> [What is needed]: Pull every line containing "option" out of the material below.

> [Information]:
(** [observers.get(&handle)]: the observer with the name. *)
Definition get_map (name : string) (obs : Observers) : option MapObserver :=
  if decide (name = "edges"%string) then Some (ob_edges obs)
  else if decide (name = "sancov"%string) then Some (ob_sancov obs) else None.
Definition get_time (name : string) (obs : Observers) : option TimeObserver :=
  if decide (to_name (ob_time obs) = name) then Some (ob_time obs) else None.

Definition pre_exec_all (obs : Observers) : Observers :=
  mkObservers (StdMap.pre_exec (ob_edges obs)) (StdMap.pre_exec (ob_sancov obs)) (Time.pre_exec (ob_time obs)).
(** [little] and [align_offset] describe the machine and the address of the edges map. *)
Definition post_exec_all (little : bool) (align_offset : usize) (elapsed : Duration) (obs : Observers) : Observers :=
  obs <| ob_edges := (ob_edges obs) <| mo_entries :=
           Hitcounts.post_exec little align_offset (mo_entries (ob_edges obs)) |> |>
      <| ob_time := Time.post_exec elapsed (ob_time obs) |>.

(** How the executor's observers are set up: counters start at zero, the clock is found by its name. *)
Definition watching (obs : Observers) : Prop := mo_initial (ob_edges obs) = 0%Z ∧ to_name (ob_time obs) = "time"%string.

(** ** The trait *)

Class Feedback (T : Type) := mkFeedback {
  fb_name : T → string;
  fb_init_state : T → M State ();
  fb_is_interesting : T → Observers → ExitKind → M State (bool * T);
  fb_append_metadata : T → Observers → Testcase → M State (T * Testcase);
  fb_discard_metadata : T → M State T;
}.

(** The default methods of the trait. *)
Definition nop_is_interesting {T} (self : T) (obs : Observers) (kind : ExitKind) : M State (bool * T) :=
  ret (false, self).
Definition nop_append_metadata {T} (self : T) (obs : Observers) (tc : Testcase) : M State (T * Testcase) :=
  ret (self, tc).
Definition nop_discard_metadata {T} (self : T) : M State T := ret self.
Definition nop_init_state {T} (self : T) : M State () := ret ().

(** ** Logical combinations *)

(** A feedback is changed by its search, so the closures hand back the feedbacks; one that is not
    called stays as it is.  An error ends the campaign, and the feedbacks with it. *)
Class FeedbackLogic := mkLogic {
  logic_name : string;
  is_pair_interesting : ∀ {A B : Type}, B → M State (bool * A) → M State (bool * B) → M State (bool * (A * B));
}.
Definition LogicEagerOr : FeedbackLogic := mkLogic "Eager OR" (λ A B b0 first second,
  a <- first ;; b <- second ;; ret (a.1 || b.1, (a.2, b.2))).
Definition LogicFastOr : FeedbackLogic := mkLogic "Fast OR" (λ A B b0 first second,
  a <- first ;; if (a.1 : bool) then ret (true, (a.2, b0)) else b <- second ;; ret (b.1, (a.2, b.2))).
Definition LogicEagerAnd : FeedbackLogic := mkLogic "Eager AND" (λ A B b0 first second,
  a <- first ;; b <- second ;; ret (a.1 && b.1, (a.2, b.2))).
Definition LogicFastAnd : FeedbackLogic := mkLogic "Fast AND" (λ A B b0 first second,
  a <- first ;; if (a.1 : bool) then b <- second ;; ret (b.1, (a.2, b.2)) else ret (false, (a.2, b0))).

Module Combined.
Record CombinedFeedback (A B : Type) := mkCombined { first : A; second : B; name : string }.
Arguments mkCombined {A B} _ _ _.
Arguments first {A B} _.
Arguments second {A B} _.
Arguments name {A B} _.

Section Combined.
Context `{FA : Feedback A} `{FB : Feedback B} (L : FeedbackLogic).

Definition new (a : A) (b : B) : CombinedFeedback A B :=
  mkCombined a b (logic_name +:+ " (" +:+ fb_name a +:+ "," +:+ fb_name b +:+ ")")%string.

Definition init_state (self : CombinedFeedback A B) : M State () :=
  fb_init_state (first self) ;;; fb_init_state (second self).

Definition is_interesting (self : CombinedFeedback A B) (obs : Observers) (kind : ExitKind) :
    M State (bool * CombinedFeedback A B) :=
  r <- is_pair_interesting (second self) (fb_is_interesting (first self) obs kind)
         (fb_is_interesting (second self) obs kind) ;;
  ret (r.1, mkCombined r.2.1 r.2.2 (name self)).

Definition append_metadata (self : CombinedFeedback A B) (obs : Observers) (tc : Testcase) :
    M State (CombinedFeedback A B * Testcase) :=
  a <- fb_append_metadata (first self) obs tc ;;
  b <- fb_append_metadata (second self) obs a.2 ;;
  ret (mkCombined a.1 b.1 (name self), b.2).

Definition discard_metadata (self : CombinedFeedback A B) : M State (CombinedFeedback A B) :=
  a <- fb_discard_metadata (first self) ;;
  b <- fb_discard_metadata (second self) ;;
  ret (mkCombined a b (name self)).
End Combined.
End Combined.
Abbreviation CombinedFeedback := Combined.CombinedFeedback.

Definition CombinedFeedbackOf `{FA : Feedback A} `{FB : Feedback B} (L : FeedbackLogic) :
    Feedback (CombinedFeedback A B) :=
  mkFeedback _ Combined.name Combined.init_state (Combined.is_interesting L) Combined.append_metadata
    Combined.discard_metadata.
(** [feedback_or!] combines eagerly. *)
#[global] Instance EagerOrFeedback `{FA : Feedback A} `{FB : Feedback B} : Feedback (CombinedFeedback A B) :=
  CombinedFeedbackOf LogicEagerOr.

> [Output of the exercise]:
Definition get_map (name : string) (obs : Observers) : option MapObserver :=
Definition get_time (name : string) (obs : Observers) : option TimeObserver :=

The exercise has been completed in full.